The pandemic and associated lockdowns have also shifted consumption from services to goods as people have reduced their travel and entertainment. It also widened global balances, with deficit advanced economies increasing their imports of goods from surplus emerging market economies. In 2021, we estimate that this change increased the US deficit by 0.4% of gross domestic product and contributed to a 0.3% increase in China’s surplus GDP.
Surplus economies like China also saw increases due to increased shipments of medical products that were often routed to the United States and other deficit economies. Soaring transport costs have also contributed to widening global balances in 2021.
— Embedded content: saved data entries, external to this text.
(** * Login form and student records (React Native): a shallow embedding

    The repository has two screens.  [LoginScreen] posts the credentials
    to a remote endpoint with axios and replaces the route by [Home] when
    the answer carries a token.  [HomeScreen] keeps a list of students
    in component state and mirrors it, as one JSON text, under the key
    [students] of AsyncStorage.  (A second, older [HomeScreen] only
    greets the user and offers the logout button; it has no state.)

    The component state (the [useState] cells) and the collaborators the
    handlers talk to (AsyncStorage, the alert dialogs, the console, the
    navigator) are fields of one record that every handler takes and
    returns.  What the outside world answers (the HTTP outcome, whether
    a storage call rejects, the clock, the button pressed on a dialog)
    is an argument of the handler. *)

From Stdlib Require Import ZArith Ascii String.
From stdpp Require Import base option list strings gmap pretty.

Local Open Scope string_scope.
Local Open Scope list_scope.

(** * The host language *)

Module Js.

(** [!!s] for a string: the empty string is the one falsy string. *)
Definition truthy (s : string) : bool :=
  match s with
  | EmptyString => false
  | String _ _ => true
  end.

(** A [string | null] cell used as a condition: the narrowed string
    when the cell is truthy (neither [null] nor empty). *)
Definition narrow (o : option string) : option string :=
  match o with
  | Some s => if truthy s then Some s else None
  | None => None
  end.

(** Values met in a response body, as far as a property read and a
    truthiness test can tell them apart. *)
#[local] Set Warnings "-register-all".
Inductive value : Type :=
| Undefined
| Null
| Bool (b : bool)
| Number (z : Z)
| Str (s : string)
| Object (members : list (string * value)).

(** [!!v]. *)
Definition truthy_value (v : value) : bool :=
  match v with
  | Undefined | Null => false
  | Bool b => b
  | Number z => negb (z =? 0)%Z
  | Str s => truthy s
  | Object _ => true
  end.

(** The member written last under a key is the one an object holds. *)
Fixpoint member (k : string) (ms : list (string * value)) : option value :=
  match ms with
  | [] => None
  | (k', v) :: ms' =>
      match member k ms' with
      | Some v' => Some v'
      | None => if String.eqb k' k then Some v else None
      end
  end.

(** [v.k] for a key that no prototype defines: [None] is the
    TypeError thrown on [undefined] and [null]. *)
Definition get (v : value) (k : string) : option value :=
  match v with
  | Undefined | Null => None
  | Object ms => Some (default Undefined (member k ms))
  | Bool _ | Number _ | Str _ => Some Undefined
  end.

End Js.

(** * The student record *)

Module Student.

Record t : Type := mk {
  id : string;
  first_name : string;
  last_name : string;
  email : string;
  age : string;
  grade : string;
}.

Global Instance eq_dec : EqDecision t.
Proof. solve_decision. Defined.

End Student.

Abbreviation Student := Student.t.

(** * JSON texts of student arrays

    [JSON.stringify] and [JSON.parse] belong to the runtime.  They are
    modelled on the values the component hands them: arrays of objects
    whose six members are strings.  A [string] is read as a sequence of
    code units below 256. *)

Module JSON.

Definition dquote : ascii := "034"%char.
Definition backslash : ascii := "092"%char.

Definition hex_digit (n : N) : ascii :=
  match n with
  | 0 => "0" | 1 => "1" | 2 => "2" | 3 => "3" | 4 => "4" | 5 => "5"
  | 6 => "6" | 7 => "7" | 8 => "8" | 9 => "9" | 10 => "a" | 11 => "b"
  | 12 => "c" | 13 => "d" | 14 => "e" | _ => "f"
  end%N%char.

(** QuoteJSONString, one code unit: the quote and the backslash are
    escaped, the five short escapes are used, any other control
    character is written [\u00xx]. *)
Definition quote_char (c : ascii) : string :=
  let n := N_of_ascii c in
  if (n =? 34)%N then String backslash (String dquote "")
  else if (n =? 92)%N then String backslash (String backslash "")
  else if (n =? 8)%N then String backslash "b"
  else if (n =? 12)%N then String backslash "f"
  else if (n =? 10)%N then String backslash "n"
  else if (n =? 13)%N then String backslash "r"
  else if (n =? 9)%N then String backslash "t"
  else if (n <? 32)%N then
    String backslash
      (String "u" (String "0" (String "0"
        (String (hex_digit (n / 16)) (String (hex_digit (n mod 16)) "")))))
  else String c "".

Fixpoint quote_body (s : string) : string :=
  match s with
  | EmptyString => ""
  | String c s' => quote_char c ++ quote_body s'
  end.

Definition quote (s : string) : string :=
  String dquote (quote_body s ++ String dquote "").

Definition stringify_member (k v : string) : string :=
  quote k ++ ":" ++ quote v.

(** The members in the order the object literals of [saveStudent]
    list them. *)
Definition stringify_student (r : Student) : string :=
  "{" ++ stringify_member "id" (Student.id r)
  ++ "," ++ stringify_member "first_name" (Student.first_name r)
  ++ "," ++ stringify_member "last_name" (Student.last_name r)
  ++ "," ++ stringify_member "email" (Student.email r)
  ++ "," ++ stringify_member "age" (Student.age r)
  ++ "," ++ stringify_member "grade" (Student.grade r)
  ++ "}".

Fixpoint stringify_elements (l : list Student) : string :=
  match l with
  | [] => ""
  | [r] => stringify_student r
  | r :: l' => stringify_student r ++ "," ++ stringify_elements l'
  end.

Definition stringify (l : list Student) : string :=
  "[" ++ stringify_elements l ++ "]".

(** ** Reading a text back *)

Inductive token : Type :=
| LBracket | RBracket | LBrace | RBrace | Colon | Comma
| Lit (s : string).

Definition is_ws (c : ascii) : bool :=
  let n := N_of_ascii c in
  (n =? 32)%N || (n =? 9)%N || (n =? 10)%N || (n =? 13)%N.

Definition hex_value (c : ascii) : option N :=
  let n := N_of_ascii c in
  if (48 <=? n)%N && (n <=? 57)%N then Some (n - 48)%N
  else if (97 <=? n)%N && (n <=? 102)%N then Some (n - 87)%N
  else if (65 <=? n)%N && (n <=? 70)%N then Some (n - 55)%N
  else None.

(** The character a two-character escape stands for. *)
Definition short_escape (c : ascii) : option ascii :=
  let n := N_of_ascii c in
  if (n =? 34)%N then Some dquote
  else if (n =? 92)%N then Some backslash
  else if (n =? 47)%N then Some "/"%char
  else if (n =? 98)%N then Some "008"%char
  else if (n =? 102)%N then Some "012"%char
  else if (n =? 110)%N then Some "010"%char
  else if (n =? 114)%N then Some "013"%char
  else if (n =? 116)%N then Some "009"%char
  else None.

(** A [\uXXXX] escape, for the code units a [string] can hold. *)
Definition unicode_escape (h1 h2 h3 h4 : ascii) : option ascii :=
  a ← hex_value h1; b ← hex_value h2; c ← hex_value h3; d ← hex_value h4;
  if ((a =? 0) && (b =? 0))%N then Some (ascii_of_N (c * 16 + d)) else None.

Definition string_of_rev (acc : list ascii) : string :=
  string_of_list_ascii (rev acc).

(** The lexer.  [lit] is [None] between tokens and [Some acc] inside a
    string literal, [acc] holding the characters read so far, last
    first.  [out] holds the tokens read so far, last first. *)
Fixpoint lex (s : string) (lit : option (list ascii)) (out : list token)
  : option (list token) :=
  match lit, s with
  | None, EmptyString => Some (rev out)
  | None, String c s' =>
      if is_ws c then lex s' None out
      else if Ascii.eqb c "[" then lex s' None (LBracket :: out)
      else if Ascii.eqb c "]" then lex s' None (RBracket :: out)
      else if Ascii.eqb c "{" then lex s' None (LBrace :: out)
      else if Ascii.eqb c "}" then lex s' None (RBrace :: out)
      else if Ascii.eqb c ":" then lex s' None (Colon :: out)
      else if Ascii.eqb c "," then lex s' None (Comma :: out)
      else if Ascii.eqb c dquote then lex s' (Some []) out
      else None
  | Some _, EmptyString => None
  | Some acc, String c s' =>
      if Ascii.eqb c dquote then lex s' None (Lit (string_of_rev acc) :: out)
      else if Ascii.eqb c backslash then
        match s' with
        | EmptyString => None
        | String e s'' =>
            if Ascii.eqb e "u" then
              match s'' with
              | String h1 (String h2 (String h3 (String h4 s5))) =>
                  match unicode_escape h1 h2 h3 h4 with
                  | Some x => lex s5 (Some (x :: acc)) out
                  | None => None
                  end
              | _ => None
              end
            else
              match short_escape e with
              | Some x => lex s'' (Some (x :: acc)) out
              | None => None
              end
        end
      else if (N_of_ascii c <? 32)%N then None
      else lex s' (Some (c :: acc)) out
  end.

(** The tokens of the text [stringify] writes. *)
Definition tokens_of_student (r : Student) : list token :=
  [LBrace; Lit "id"; Colon; Lit (Student.id r); Comma;
   Lit "first_name"; Colon; Lit (Student.first_name r); Comma;
   Lit "last_name"; Colon; Lit (Student.last_name r); Comma;
   Lit "email"; Colon; Lit (Student.email r); Comma;
   Lit "age"; Colon; Lit (Student.age r); Comma;
   Lit "grade"; Colon; Lit (Student.grade r); RBrace].

Fixpoint tokens_of_elements (l : list Student) : list token :=
  match l with
  | [] => []
  | [r] => tokens_of_student r
  | r :: l' => tokens_of_student r ++ Comma :: tokens_of_elements l'
  end.

(** The members of an object after its opening brace, up to and
    including the closing one. *)
Fixpoint parse_members (ts : list token)
  : option (list (string * string) * list token) :=
  match ts with
  | Lit k :: Colon :: Lit v :: RBrace :: ts' => Some ([(k, v)], ts')
  | Lit k :: Colon :: Lit v :: Comma :: ts' =>
      '(ms, rest) ← parse_members ts';
      Some ((k, v) :: ms, rest)
  | _ => None
  end.

Definition parse_object (ts : list token)
  : option (list (string * string) * list token) :=
  match ts with
  | LBrace :: RBrace :: ts' => Some ([], ts')
  | LBrace :: ts' => parse_members ts'
  | _ => None
  end.

(** The member an object holds under a key: the last one written. *)
Fixpoint field (k : string) (ms : list (string * string)) : option string :=
  match ms with
  | [] => None
  | (k', v) :: ms' =>
      match field k ms' with
      | Some v' => Some v'
      | None => if String.eqb k' k then Some v else None
      end
  end.

(** The object read at type [Student]: each of the six members is
    there. *)
Definition student_of_members (ms : list (string * string)) : option Student :=
  i ← field "id" ms; f ← field "first_name" ms; l ← field "last_name" ms;
  e ← field "email" ms; a ← field "age" ms; g ← field "grade" ms;
  Some (Student.mk i f l e a g).

(** The elements of an array after its opening bracket, up to and
    including the closing one.  Every element takes at least one
    token, so the number of tokens is fuel enough. *)
Fixpoint parse_elements (fuel : nat) (ts : list token)
  : option (list Student * list token) :=
  match fuel with
  | O => None
  | S fuel' =>
      '(ms, rest) ← parse_object ts;
      r ← student_of_members ms;
      match rest with
      | RBracket :: rest' => Some ([r], rest')
      | Comma :: rest' =>
          '(l, rest'') ← parse_elements fuel' rest';
          Some (r :: l, rest'')
      | _ => None
      end
  end.

Definition parse_array (ts : list token) : option (list Student * list token) :=
  match ts with
  | LBracket :: RBracket :: ts' => Some ([], ts')
  | LBracket :: ts' => parse_elements (length ts') ts'
  | _ => None
  end.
War and tightening in 2022
Commodity prices are a key driver of external positions, and last year’s rally in oil prices after pandemic lows affected exporters and importers asymmetrically. The February Russian Invasion Ukraine exacerbated soaring prices for energy, food and other commodities, widening global current account balances by increasing the surpluses of commodity exporters.
Tighter monetary policy is driving currency movements, with rising inflation prompting many central banks to accelerate the withdrawal of monetary stimulus. Revised expectations for the pace of monetary tightening in the United States have led to a considerable realignment of currencies this year, contributing to the expected widening of balances.
Capital flows to emerging markets have been disrupted so far in 2022 by heightened war-triggered risk aversion, with further capital outflows amid changing expectations for accelerated monetary tightening in advanced economies. Cumulative outflows from emerging markets were very large, around $50 billion, with a similar magnitude to the March 2020 outflows but at a slower pace.
Our outlook for next year and beyond calls for a steady decline in global current account balances as the effects of the pandemic and war moderate, although this expectation is subject to considerable uncertainty. Global current account balances could continue to widen if fiscal consolidation in countries with current account deficits takes longer than expected. In addition, a stronger dollar could widen the US current account deficit and increase global current account balances.
Other factors that could dig into these balances include a protracted war that keeps commodity prices high for longer, varying degrees of central bank interest rate increases, and greater geopolitical tension causing economic fragmentation, disrupting supply chains and potentially triggering international market reorganization. monetary system.
A more fragmented trading system could increase or decrease global balances, depending on how trading blocs are reconfigured. Either way, however, it would reduce technology transfer and reduce the potential for export-led growth in low-income countries and thus unambiguously erode the welfare gains from globalization.
Political priorities
The war in Ukraine has exacerbated existing trade-offs for policymakers, including between fighting inflation and safeguarding economic recovery and between supporting those affected and rebuilding fiscal buffers. Multilateral cooperation is essential to address the political challenges generated by the pandemic and the war, in particular to address the humanitarian crisis.
Policies to promote external rebalancing differ according to the positions and needs of each economy. For economies with larger-than-expected current account deficits that reflect large budget deficits, such as the United States, it is essential to reduce public deficits by combining higher incomes and lower spending.
Rebalancing is a different proposition for countries with excessive surpluses, such as Germany and the Netherlands, which can be reduced by stepping up reforms that encourage public and private investment and discourage excessive private saving, including by expanding social safety nets in some emerging markets.